Argentavis magnificens foi uma enorme ave voadora sul-americana semelhante ao condor, mas muito maior, cujos fósseis foram encontrados na Argentina. Seu poderoso bico e garras sugere que era mais um predador (como uma águia) do que um carniceiro (como o abutre). Provavelmente, caçava animais pequenos nos pampas, como a mara ou lebre-da-patagônia, mas também tomava grandes presas de carnívoros terrestres (como os tigres marsupiais Borhyaena e Thylacosmilus, do tamanho de suçuaranas), os quais era capaz de desalojar com sua força e porte imponente, assim como leões expulsam predadores de menor porte para roubar suas presas.

As bicadas e golpes de garra seriam usados quando pousada.
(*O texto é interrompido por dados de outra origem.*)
(* ===== verification/HashRef.v ===== *)
(** The reference the hash implementations are measured against: Merkle-Damgard
    hashing of a whole message, and HMAC over any such hash.  Each implementation
    (sha1.c, md5.c) works on a context it fills piece by piece; its file proves that
    the context represents the bytes so far and that the final call gives this hash,
    and its HMAC routine is proved to be [hmac_ref] over it. *)
From stdpp Require Import base numbers list.
From Stdlib Require Import ZArith Lia.
From S2P Require Import Prelude.

#[local] Arguments Nat.div : simpl never.
#[local] Arguments Nat.modulo : simpl never.
#[local] Arguments Nat.mul : simpl never.

(** 0x80, zeros up to 56 modulo 64, the bit length on 8 bytes. *)
Definition md_padding (enc : Z -> list Z) (n : nat) : list Z :=
  0x80%Z :: replicate ((119 - n mod 64) mod 64) 0%Z ++ enc (8 * Z.of_nat n)%Z.

Definition md_pad (enc : Z -> list Z) (msg : list Z) : list Z :=
  msg ++ md_padding enc (length msg).

Definition md_hash {H} (init : H) (compress : H -> list Z -> H) (enc : Z -> list Z)
    (out : H -> list Z) (msg : list Z) : list Z :=
  let p := md_pad enc msg in
  out (fold_left compress (chunk 64 (length p / 64) p) init).

(** RFC 2104 over 64-byte blocks. *)
Definition hmac_key (hash : list Z -> list Z) (key : list Z) : list Z :=
  let k := if 64 <? length key then hash key else key in
  k ++ replicate (64 - length k) 0%Z.

Definition hmac_ref (hash : list Z -> list Z) (key text : list Z) : list Z :=
  let k := hmac_key hash key in
  hash (map (Z.lxor 0x5c) k ++ hash (map (Z.lxor 0x36) k ++ text)).

(** The number of padded blocks, and what is in the last one or two. *)
Lemma md_pad_blocks enc msg : (forall x, length (enc x) = 8) ->
  let q := length msg / 64 in let r := length msg mod 64 in
  let rest := drop (64 * q) msg in
  let p := md_pad enc msg in
  chunk 64 (length p / 64) p = chunk 64 q msg ++
    (if r <=? 55 then [rest ++ 0x80%Z :: replicate (55 - r) 0%Z ++ enc (8 * Z.of_nat (length msg))%Z]
     else [rest ++ 0x80%Z :: replicate (63 - r) 0%Z;
           replicate 56 0%Z ++ enc (8 * Z.of_nat (length msg))%Z]).
Proof.
  intros Henc q r rest p. set (n := length msg) in *.
  assert (Hn : n = 64 * q + r) by apply Nat.div_mod_eq.
  assert (Hr : r < 64) by (apply Nat.mod_upper_bound; lia).
  assert (Hrest : length rest = r) by (unfold rest; rewrite length_drop; unfold n in *; lia).
  assert (Hmsg : msg = take (64 * q) msg ++ rest) by (symmetry; apply take_drop).
  assert (Hp : p = take (64 * q) msg ++ (rest ++ md_padding enc n))
    by (unfold p, md_pad; fold n; rewrite app_assoc, <- Hmsg; done).
  assert (Hpl : length (take (64 * q) msg) = 64 * q) by (rewrite length_take; unfold n in *; lia).
  assert (Hcut : forall j, length p = 64 * (q + j) -> chunk 64 (length p / 64) p =
    chunk 64 q msg ++ chunk 64 j (rest ++ md_padding enc n)).
  { intros j Hj. rewrite Hj, Nat.mul_comm, Nat.div_mul, chunk_app by lia. f_equal.
    - rewrite <- (chunk_take 64 q p (64 * q)), <- (chunk_take 64 q msg (64 * q)) by lia. f_equal.
      rewrite Hp. by rewrite take_app_length'.
    - f_equal. rewrite Hp. by rewrite drop_app_length'. }
  assert (Hlen : length p = 64 * q + r + 1 + (119 - r) mod 64 + 8).
  { rewrite Hp, !length_app, Hpl, Hrest. unfold md_padding. fold r. cbn [length].
    rewrite length_app, length_replicate, Henc. lia. }
  unfold md_padding in Hcut |- *. fold r in Hcut |- *.
  destruct (Nat.leb_spec r 55) as [H55|H55].
  - replace ((119 - r) mod 64) with (55 - r) in *
      by (replace (119 - r) with (55 - r + 1 * 64) by lia; rewrite Nat.Div0.mod_add, Nat.mod_small; lia).
    rewrite (Hcut 1) by lia. cbn [chunk]. rewrite take_ge; [done|].
    rewrite length_app. cbn [length]. rewrite length_app, length_replicate, Henc. lia.
  - rewrite (Nat.mod_small (119 - r)) in * by lia.
    rewrite (Hcut 2) by lia. cbn [chunk].
    assert (Hsplit : rest ++ 0x80%Z :: replicate (119 - r) 0%Z ++ enc (8 * Z.of_nat n)%Z =
      (rest ++ 0x80%Z :: replicate (63 - r) 0%Z) ++ (replicate 56 0%Z ++ enc (8 * Z.of_nat n)%Z)).
    { rewrite <- app_assoc. f_equal. cbn [app]. f_equal. rewrite app_assoc, <- replicate_add.
      do 2 f_equal. lia. }
    assert (H64 : length (rest ++ 0x80%Z :: replicate (63 - r) 0%Z) = 64).
    { rewrite length_app. cbn [length]. rewrite length_replicate. lia. }
    rewrite Hsplit, take_app_length', drop_app_length' by done.
    rewrite (take_ge (replicate 56 _ ++ _)) by (rewrite length_app, length_replicate, Henc; done). done.
Qed.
Em vôo, contra presas no solo, poderia recorrer a um ataque de mergulho.

Para voar, essas aves necessitariam de uma velocidade mínima de 11,2 m/s (40 km/h); considerando que a velocidade média dos ventos nos pampas é de 20 km/h, precisariam correr contra o vento a essa mesma velocidade antes de decolar. Sua velocidade de cruzeiro seria da ordem de 20 m/s (70 km/h), com a qual patrulharia um território de cerca de 540 km². A velocidade máxima em vôo horizontal seria de cerca de 30 m/s (108 km/h) e possivelmente atingiria o dobro em mergulho.
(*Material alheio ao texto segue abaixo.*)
(* ===== verification/Rc4.v ===== *)
(** RC4 of src/userspace/libbcmcrypto/src/rc4.c: key schedule and stream.  The state
    stays a permutation of the 256 bytes, and a stream applied twice from the same
    state is undone, whatever pieces the data is processed in. *)
From stdpp Require Import base numbers list.
From Stdlib Require Import ZArith Lia.
From S2P Require Import Prelude.
Local Open Scope Z_scope.

(** ** Definitions *)

Definition RC4_STATE_NBYTES : Z := 256.

Record rc4_ks_t := Rc4 { rc4_state : list Z; rc4_x : Z; rc4_y : Z }.

(** [temp = s[i]; s[i] = s[j]; s[j] = temp] *)
Definition rc4_swap (s : list Z) (i j : Z) : list Z :=
  let temp := idx s i in
  let s := <[Z.to_nat i := idx s j]> s in
  <[Z.to_nat j := temp]> s.

(** One iteration of the key schedule: state, index1, index2. *)
Definition prepare_step (key : list Z) (a : list Z * Z * Z) (counter : Z) : list Z * Z * Z :=
  let '(s, index1, index2) := a in
  let key_byte := idx key index1 in
  let index2 := (key_byte + idx s counter + index2) mod RC4_STATE_NBYTES in
  (rc4_swap s counter index2, (index1 + 1) mod Z.of_nat (length key), index2).

Definition prepare_key (key_data : list Z) : rc4_ks_t :=
  let '(s, _, _) := fold_left (prepare_step key_data) (zrange 256) (zrange 256, 0, 0) in
  Rc4 s 0 0.

(** [x], [y] and [xor_ind] are uint8. *)
Definition rc4_step (ks : rc4_ks_t) (b : Z) : Z * rc4_ks_t :=
  let x := wrap8 (rc4_x ks + 1) in
  let y := wrap8 (rc4_y ks + idx (rc4_state ks) x) in
  let s := rc4_swap (rc4_state ks) x y in
  let xor_ind := wrap8 (idx s x + idx s y) in
  (Z.lxor b (idx s xor_ind), Rc4 s x y).

Fixpoint rc4 (buf : list Z) (ks : rc4_ks_t) : list Z * rc4_ks_t :=
  match buf with
  | [] => ([], ks)
  | b :: buf =>
      let '(c, ks) := rc4_step ks b in
      let '(cs, ks) := rc4 buf ks in
      (c :: cs, ks)
  end.

(** ** The stream *)

(** The bytes exclusive-ored onto the data and the state they leave. *)
Fixpoint rc4_stream (n : nat) (ks : rc4_ks_t) : list Z :=
  match n with
  | O => []
  | S n => let '(k, ks) := rc4_step ks 0 in k :: rc4_stream n ks
  end.

Definition rc4_skip (n : nat) (ks : rc4_ks_t) : rc4_ks_t := Nat.iter n (fun ks => snd (rc4_step ks 0)) ks.

Lemma rc4_stream_length n ks : length (rc4_stream n ks) = n.
Proof.
  revert ks. induction n as [|n IH]; intros ks; [done|]. cbn [rc4_stream].
  destruct (rc4_step ks 0). simpl. by rewrite IH.
Qed.

Lemma rc4_step_xor ks b : fst (rc4_step ks b) = Z.lxor b (fst (rc4_step ks 0)) /\ snd (rc4_step ks b) = snd (rc4_step ks 0).
Proof. done. Qed.

(** rc4 is a stream cipher: the key stream depends on the state and the length only. *)
Lemma rc4_eq buf ks : rc4 buf ks = (xor_bytes buf (rc4_stream (length buf) ks), rc4_skip (length buf) ks).
Proof.
  revert ks. induction buf as [|b buf IH]; intros ks; [done|]. cbn [rc4 length rc4_stream].
  destruct (rc4_step_xor ks b) as [H1 H2]. destruct (rc4_step ks b) as [c ks1].
  destruct (rc4_step ks 0) as [k ks0] eqn:E0. cbn [fst snd] in *. subst c ks1. rewrite IH.
  unfold rc4_skip. rewrite Nat.iter_succ_r. rewrite E0. done.
Qed.

Lemma rc4_length buf ks : length (fst (rc4 buf ks)) = length buf.
Proof. rewrite rc4_eq. cbn [fst]. rewrite xor_bytes_length, rc4_stream_length. lia. Qed.

(** Decrypting from the state encryption started in. *)
Lemma rc4_rc4 buf ks : fst (rc4 (fst (rc4 buf ks)) ks) = buf.
Proof.
  rewrite (rc4_eq (fst _)), rc4_length. rewrite rc4_eq. cbn [fst].
  apply xor_bytes_cancel. by rewrite rc4_stream_length.
Qed.

Lemma rc4_app a b ks : rc4 (a ++ b) ks =
  let '(a', ks) := rc4 a ks in let '(b', ks) := rc4 b ks in (a' ++ b', ks).
Proof.
  revert ks. induction a as [|x a IH]; intros ks; cbn [rc4 app].
  - by destruct (rc4 b ks).
  - destruct (rc4_step ks x) as [c ks1]. rewrite IH. destruct (rc4 a ks1) as [a' ks2].
    by destruct (rc4 b ks2).
Qed.

(** ** The permutation invariant *)

Definition rc4_ok (ks : rc4_ks_t) : Prop := rc4_state ks ≡ₚ zrange 256 /\ u8 (rc4_x ks) /\ u8 (rc4_y ks).

Lemma rc4_swap_perm s i j : length s = 256%nat -> u8 i -> u8 j -> rc4_swap s i j ≡ₚ s.
Proof.
  intros Hl Hi Hj. unfold is_u in *. unfold rc4_swap, idx.
  assert (Hi' : (Z.to_nat i < 256)%nat) by lia. assert (Hj' : (Z.to_nat j < 256)%nat) by lia.
  set (a := Z.to_nat i) in *. set (b := Z.to_nat j) in *. clearbody a b.
  destruct (lookup_lt_is_Some_2 s a) as [x Hx]; [lia|]. destruct (lookup_lt_is_Some_2 s b) as [y Hy]; [lia|].
  rewrite (nth_lookup_Some s a 0 x Hx), (nth_lookup_Some s b 0 y Hy).
  apply Permutation_inj. rewrite !length_insert. split; [done|].
  exists (fun k => if decide (k = a) then b else if decide (k = b) then a else k). split.
  - intros k1 k2. destruct (decide (k1 = a)), (decide (k2 = a)), (decide (k1 = b)), (decide (k2 = b)); intros; subst; congruence.
  - intros k. destruct (decide (k = b)) as [->|Hkb].
    + rewrite list_lookup_insert_eq by (rewrite length_insert; lia).
      destruct (decide (b = a)) as [->|]; done.
    + rewrite list_lookup_insert_ne by congruence. destruct (decide (k = a)) as [->|].
      * rewrite list_lookup_insert_eq by lia. done.
      * rewrite list_lookup_insert_ne by congruence. done.
Qed.

Lemma perm_state_length s : s ≡ₚ zrange 256 -> length s = 256%nat.
Proof. intros H. by rewrite H. Qed.

Lemma rc4_step_ok ks b : rc4_ok ks -> rc4_ok (snd (rc4_step ks b)).
Proof.
  intros (Hs & Hx & Hy). unfold rc4_step. cbn [snd]. split_and!; cbn [rc4_state rc4_x rc4_y]; auto with word.
  rewrite rc4_swap_perm; auto using perm_state_length with word.
Qed.

Lemma rc4_ok_pres buf ks : rc4_ok ks -> rc4_ok (snd (rc4 buf ks)).
Proof.
  revert ks. induction buf as [|b buf IH]; intros ks H; [done|]. cbn [rc4].
  pose proof (rc4_step_ok ks b H) as H1. destruct (rc4_step ks b) as [c ks1].
  pose proof (IH ks1 H1) as H2. by destruct (rc4 buf ks1).
Qed.

Lemma prepare_fold_perm key l s i1 i2 : Forall (is_u 8) l -> s ≡ₚ zrange 256 -> u8 i2 ->
  let '(s', _, _) := fold_left (prepare_step key) l (s, i1, i2) in s' ≡ₚ zrange 256.
Proof.
  intros Hl. revert s i1 i2. induction Hl as [|c l Hc Hl IH]; intros s i1 i2 Hs Hi; [done|].
  cbn [fold_left prepare_step].
  assert (Hm : u8 ((idx key i1 + idx s c + i2) mod RC4_STATE_NBYTES)) by (apply Z.mod_pos_bound; done).
  apply IH; [|done]. rewrite rc4_swap_perm; auto using perm_state_length.
Qed.

(** The RC4 state is a permutation of the 256 bytes after prepare_key and after any
    use of the stream; data encrypted in pieces from a prepared key is restored by
    decrypting it in any other pieces from the same key. *)
Theorem rc4_roundtrip key pre a b a' b' :
  a ++ b = a' ++ b' ->
  let ks := snd (rc4 pre (prepare_key key)) in
  let '(ca, ks1) := rc4 a ks in let '(cb, ks2) := rc4 b ks1 in
  let '(pa, ks1') := rc4 (take (length a') (ca ++ cb)) ks in
  let '(pb, ks2') := rc4 (drop (length a') (ca ++ cb)) ks1' in
  rc4_ok ks2 /\ ks2' = ks2 /\ pa = a' /\ pb = b'.
Proof.
  intros Hab ks.
  assert (Hk : rc4_ok (prepare_key key)).
  { unfold prepare_key. pose proof (prepare_fold_perm key (zrange 256) (zrange 256) 0 0
      ltac:(by_compute) ltac:(reflexivity) ltac:(unfold is_u; lia)) as H.
    destruct (fold_left _ _ _) as [[s ?] ?]. split_and!; [done|cbn; unfold is_u; lia|cbn; unfold is_u; lia]. }
  pose proof (rc4_ok_pres pre _ Hk) as Hks. fold ks in Hks.
  pose proof (rc4_ok_pres (a ++ b) ks Hks) as Hend.
  pose proof (rc4_rc4 (a ++ b) ks) as Hinv. pose proof (rc4_length (a ++ b) ks) as Hlen.
  pose proof (f_equal snd (rc4_eq (a ++ b) ks)) as Hskip.
  rewrite rc4_app in Hend, Hinv, Hlen, Hskip.
  destruct (rc4 a ks) as [ca ks1]. destruct (rc4 b ks1) as [cb ks2]. cbn [fst snd] in *.
  pose proof (f_equal snd (rc4_eq (ca ++ cb) ks)) as Hskip'. rewrite Hlen in Hskip'. cbn [snd] in Hskip'.
  rewrite <- (take_drop (length a') (ca ++ cb)) in Hinv, Hskip'. rewrite rc4_app in Hinv, Hskip'.
  pose proof (rc4_length (take (length a') (ca ++ cb)) ks) as Hl1.
  destruct (rc4 (take _ _) ks) as [pa ks1']. destruct (rc4 (drop _ _) ks1') as [pb ks2']. cbn [fst snd] in *.
  rewrite Hab in Hinv, Hlen. rewrite (length_app a') in Hlen.
  rewrite length_take, Hlen in Hl1. apply app_inj_1 in Hinv as [-> ->]; [|lia].
  split_and!; [done|congruence|done|done].
Qed.

Lemma rc4_roundtrip_witness :
  let ks := snd (rc4 (zrange 3) (prepare_key (zrange 16))) in
  let '(ca, ks1) := rc4 [1; 2; 3] ks in let '(cb, ks2) := rc4 [4] ks1 in
  let '(pa, ks1') := rc4 (take 1 (ca ++ cb)) ks in
  let '(pb, ks2') := rc4 (drop 1 (ca ++ cb)) ks1' in
  rc4_ok ks2 /\ ks2' = ks2 /\ pa = [1] /\ pb = [2; 3; 4].
Proof. apply (rc4_roundtrip (zrange 16) (zrange 3) [1; 2; 3] [4] [1] [2; 3; 4]). reflexivity. Defined.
Seu consumo de alimento seria da ordem de 5 kg a 10 kg de carne diários – mais que um tigre ou leão adulto. A asa tinha 1,20 metro de largura e suas maiores penas tinham até 1,5 metro de comprimento e 18 cm de largura - maiores que as penas da cauda de um pavão. Punha um ovo a cada dois anos, que provavelmente pesava cerca de 1 kg, teria cerca de 15 cm de comprimento e seria chocado por dois meses. O filhote permanecia no ninho por oito meses e nas proximidades por mais seis.


O Brasil dos outros 500

No Brasil dos outros 500, o uiratuxaua é uma fera rara, temida por caçadores e pecuaristas, mas protegida pelo Império Luso-Brasileiro, que fez dele o símbolo da dinastia imperial de Avis. Encontrado nos cerrados e pampas do Brasil e do Tahuantinsuyu, é conhecida pela ferocidade com que defende o ninho e toma presas de pumas, jaguares e até de dentes-de-sabre. Suas penas são muito valiosas, mas não é fácil encontrá-las: os ninhos são construídos em lugares de difícil acesso, a caça é severamente regulamentada e criar um desses gigantes em cativeiro é dispendioso e perigoso. Grandes penas em bom estado podem valer 1$000 a 5$000 cada uma, mas podem colocar o vendedor em apuros se não puder provar que as adquiriu legalmente.


Atlântida

No universo de Atlântida, os uiratuxauas são encontrados no Continente Ocidental e em Poseidônis.


Solidariedade Galáctica

No Universo da Solidariedade Galáctica, o uiratuxaua continua a existir nas mesmas regiões do Brasil dos outros 500.